# Exercise directions
Look through the entries below and extract exactly the lines from the one containing "r ← lookback" through the one containing "HTTP layer does", ends included.

# Material supplied
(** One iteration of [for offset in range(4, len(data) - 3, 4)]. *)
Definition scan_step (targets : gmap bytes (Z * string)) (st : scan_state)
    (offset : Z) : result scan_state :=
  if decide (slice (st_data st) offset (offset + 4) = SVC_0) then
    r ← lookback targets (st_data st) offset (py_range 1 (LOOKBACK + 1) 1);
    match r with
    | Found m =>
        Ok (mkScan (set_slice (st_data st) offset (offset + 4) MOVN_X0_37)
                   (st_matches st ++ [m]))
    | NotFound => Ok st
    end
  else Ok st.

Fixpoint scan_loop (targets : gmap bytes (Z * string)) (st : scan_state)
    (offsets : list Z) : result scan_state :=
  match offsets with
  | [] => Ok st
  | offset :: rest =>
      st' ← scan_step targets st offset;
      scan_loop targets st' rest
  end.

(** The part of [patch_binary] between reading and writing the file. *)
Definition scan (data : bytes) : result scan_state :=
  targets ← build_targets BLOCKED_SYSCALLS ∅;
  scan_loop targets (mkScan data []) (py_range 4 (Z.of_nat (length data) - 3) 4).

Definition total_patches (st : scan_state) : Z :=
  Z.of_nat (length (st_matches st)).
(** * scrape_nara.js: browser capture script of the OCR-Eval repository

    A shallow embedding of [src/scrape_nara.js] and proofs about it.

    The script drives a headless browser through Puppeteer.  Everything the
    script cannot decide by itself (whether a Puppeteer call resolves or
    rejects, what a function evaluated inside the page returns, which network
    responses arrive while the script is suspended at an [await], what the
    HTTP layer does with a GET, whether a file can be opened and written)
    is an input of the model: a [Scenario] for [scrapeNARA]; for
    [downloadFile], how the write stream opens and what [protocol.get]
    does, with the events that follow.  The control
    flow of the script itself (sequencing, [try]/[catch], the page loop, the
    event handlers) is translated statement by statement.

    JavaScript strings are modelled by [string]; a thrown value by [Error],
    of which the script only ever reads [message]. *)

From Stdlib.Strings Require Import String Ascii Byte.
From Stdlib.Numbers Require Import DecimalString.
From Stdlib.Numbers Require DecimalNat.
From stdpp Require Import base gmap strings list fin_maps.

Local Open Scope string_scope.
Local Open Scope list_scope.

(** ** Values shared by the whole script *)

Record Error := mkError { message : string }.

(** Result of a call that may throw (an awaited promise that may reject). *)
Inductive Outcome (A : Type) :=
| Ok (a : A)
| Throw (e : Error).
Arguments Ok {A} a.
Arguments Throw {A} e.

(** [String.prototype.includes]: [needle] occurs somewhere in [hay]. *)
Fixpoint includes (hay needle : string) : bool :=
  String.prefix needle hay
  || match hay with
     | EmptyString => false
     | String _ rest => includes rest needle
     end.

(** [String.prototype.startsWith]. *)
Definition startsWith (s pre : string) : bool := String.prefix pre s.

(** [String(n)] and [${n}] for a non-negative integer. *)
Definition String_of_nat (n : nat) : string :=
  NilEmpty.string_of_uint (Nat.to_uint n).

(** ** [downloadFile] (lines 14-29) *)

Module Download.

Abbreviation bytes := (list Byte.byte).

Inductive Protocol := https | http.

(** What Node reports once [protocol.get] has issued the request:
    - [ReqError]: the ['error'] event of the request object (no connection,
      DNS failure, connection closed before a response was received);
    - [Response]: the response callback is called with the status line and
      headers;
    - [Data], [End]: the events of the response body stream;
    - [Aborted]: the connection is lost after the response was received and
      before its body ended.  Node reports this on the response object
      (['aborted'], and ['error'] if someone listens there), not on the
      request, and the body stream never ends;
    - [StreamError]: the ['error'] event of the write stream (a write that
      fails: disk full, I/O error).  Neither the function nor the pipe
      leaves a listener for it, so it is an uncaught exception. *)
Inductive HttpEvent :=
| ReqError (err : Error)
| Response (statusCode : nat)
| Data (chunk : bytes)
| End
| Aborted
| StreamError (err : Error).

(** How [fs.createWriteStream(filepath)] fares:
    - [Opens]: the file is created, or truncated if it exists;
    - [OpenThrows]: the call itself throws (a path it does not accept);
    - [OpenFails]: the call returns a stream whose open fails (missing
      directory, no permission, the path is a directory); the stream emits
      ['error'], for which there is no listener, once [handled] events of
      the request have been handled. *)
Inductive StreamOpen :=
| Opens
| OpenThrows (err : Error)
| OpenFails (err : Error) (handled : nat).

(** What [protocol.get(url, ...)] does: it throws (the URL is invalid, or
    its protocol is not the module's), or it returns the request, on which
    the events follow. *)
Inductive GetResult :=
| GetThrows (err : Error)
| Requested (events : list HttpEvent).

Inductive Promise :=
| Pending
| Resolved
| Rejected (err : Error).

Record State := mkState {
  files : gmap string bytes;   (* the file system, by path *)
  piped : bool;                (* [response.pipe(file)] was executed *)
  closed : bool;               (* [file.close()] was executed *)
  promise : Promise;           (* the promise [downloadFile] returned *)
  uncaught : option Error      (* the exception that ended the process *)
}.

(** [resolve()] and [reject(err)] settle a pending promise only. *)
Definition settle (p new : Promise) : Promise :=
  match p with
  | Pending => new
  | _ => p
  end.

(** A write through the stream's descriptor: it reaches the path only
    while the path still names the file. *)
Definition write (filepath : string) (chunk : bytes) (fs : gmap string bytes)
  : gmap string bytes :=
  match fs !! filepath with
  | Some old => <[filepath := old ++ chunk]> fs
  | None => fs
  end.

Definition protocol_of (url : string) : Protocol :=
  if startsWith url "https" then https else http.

# Response to this task
    r ← lookback targets (st_data st) offset (py_range 1 (LOOKBACK + 1) 1);
    match r with
    | Found m =>
        Ok (mkScan (set_slice (st_data st) offset (offset + 4) MOVN_X0_37)
                   (st_matches st ++ [m]))
    | NotFound => Ok st
    end
  else Ok st.

Fixpoint scan_loop (targets : gmap bytes (Z * string)) (st : scan_state)
    (offsets : list Z) : result scan_state :=
  match offsets with
  | [] => Ok st
  | offset :: rest =>
      st' ← scan_step targets st offset;
      scan_loop targets st' rest
  end.

(** The part of [patch_binary] between reading and writing the file. *)
Definition scan (data : bytes) : result scan_state :=
  targets ← build_targets BLOCKED_SYSCALLS ∅;
  scan_loop targets (mkScan data []) (py_range 4 (Z.of_nat (length data) - 3) 4).

Definition total_patches (st : scan_state) : Z :=
  Z.of_nat (length (st_matches st)).
(** * scrape_nara.js: browser capture script of the OCR-Eval repository

    A shallow embedding of [src/scrape_nara.js] and proofs about it.

    The script drives a headless browser through Puppeteer.  Everything the
    script cannot decide by itself (whether a Puppeteer call resolves or
    rejects, what a function evaluated inside the page returns, which network
    responses arrive while the script is suspended at an [await], what the
    HTTP layer does with a GET, whether a file can be opened and written)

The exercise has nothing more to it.